The NGO appeal came as Cambodian Prime Minister Hun Sen issued an order “banning[ing] villagers to travel temporarily from one province to another during the 14 days between April 7 and April 20 to prevent the spread of the coronavirus ”, as well as the closure of all tourist destinations. The lockdown provides certain exceptions for essential travel.
Hun Sen also ordered the Ministry of Health to prepare COVID-19 patients with “mild symptoms” for treatment at home, due to an increase in local transmissions. He said Cambodia will adapt US and European measures to treat COVID-19 patients when hospitals cannot accommodate them due to a lack of beds.
“We cannot accommodate all patients when fewer patients recover than those who get sick,” he said.
“In this situation, we will not have enough [room in] hospitals, the solution is to keep people with mild symptoms treated at home. “
But even as the government introduced new measures to stem the spread of the virus, it was criticized Tuesday by New York-based Human Rights Watch (HRW) for its earlier policies which the group said were an assault on the human rights system. right of individuals to privacy and other human rights. rights.
In a statement, HRW said the government’s “Stop COVID-19” QR code system, implemented on February 20 by the Post and Telecommunications Ministry and the Health Ministry to help with contact tracing of newcomers. COVID-19 case is too intrusive and has urged ministries to explain how collected data is used, who has access to it and for what purpose, how data is secured and how long it is kept.
“Cambodia’s QR code system is ripe for rights violations because it lacks personal data privacy protections,” said Phil Robertson, deputy director for Asia at HRW.
“These concerns are exacerbated by the government’s enhanced online surveillance of Cambodians since the start of the pandemic, putting government critics and activists at risk. “
The Post and Telecommunications Ministry and other relevant ministries did not respond to questions about the operation of the system when contacted by HRW in mid-March, the group said.
Privacy at risk
According to the Facebook page of the Ministry of Posts and Telecommunications, the system is “voluntary”, but “participation is strongly encouraged”. When users scan a QR code upon entering a facility, they receive a six-digit code on their mobile phone via text message, which they must enter on their phone. Some 155,000 facilities have registered to use the system and several provincial authorities are using it at provincial border crossings as part of mandatory screening for symptoms of COVID-19.
Health Minister Mam Bunheng said the QR code system is used to record the movements of people in registered places without violating their privacy, but the Post and Telecommunications Ministry later said the system would provide the government information about the user’s location, allowing authorities to identify the user and whether they violate the two-week quarantine requirements.

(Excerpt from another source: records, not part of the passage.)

(* ===== verification/WPacket.v ===== *)
(** * Writable packets

    Model of [crypto/packet.c], of the [WPACKET] half of
    [include/internal/packet.h], and of [BUF_MEM_grow] of
    [crypto/buffer/buffer.c].

    A packet writes into a caller's fixed buffer ([staticbuf]), into a growable
    [BUF_MEM], or nowhere (both NULL); pointers into the buffer are offsets.
    The operations run in the monad [W]: [Done] is the C return value 1, [Fail]
    is 0 with the packet as the code leaves it, and [Crash] is what C leaves
    undefined, a store outside the buffer or through a NULL pointer.  The
    first group of theorems shows that [Crash] is never reached from a
    well-formed packet and that well-formedness is preserved; the second that
    the operations implement an abstract stack of open sub-packets. *)
From S2P Require Import Prelude.
From S2P Require Import ByteOrder.
From S2P Require Import Packet.
From S2P Require Import QuicVlint.

(** ** Data *)

(** [bm_data] holds the [length] bytes in use; the capacity is [bm_max], and
    [data] is NULL as long as it is 0. *)
Record BUF_MEM := mkBUF_MEM { bm_data : list Z; bm_max : Z }.
Definition bm_length (b : BUF_MEM) : Z := zlen (bm_data b).
Definition BUF_MEM_new : BUF_MEM := mkBUF_MEM [] 0.

Record WPACKET_SUB := mkWPACKET_SUB {
  sub_packet_len : Z; sub_lenbytes : Z; sub_pwritten : Z; sub_flags : Z }.

(** [wp_subs] is the chain of [parent] pointers from [subs] on.  [wp_clock]
    counts the allocation requests made so far (see [Allocator]). *)
Record WPACKET := mkWPACKET {
  wp_buf : option BUF_MEM; wp_staticbuf : option (list Z);
  wp_curr : Z; wp_written : Z; wp_maxsize : Z;
  wp_subs : list WPACKET_SUB; wp_endfirst : bool; wp_clock : nat }.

“The creation of a log of people’s locations reveals sensitive information about their identity, location, behavior, associations and activities that infringe the right to privacy, in addition to existing intrusive surveillance practices of the government, ”HRW said.
“Cambodia should enact a data protection law that would regulate and protect the use, collection and retention of data in accordance with international standards for confidentiality and other rights. “
Reported by the Khmer service of RFA. Translated by Samean Yun. Written in English by Joshua Lipes.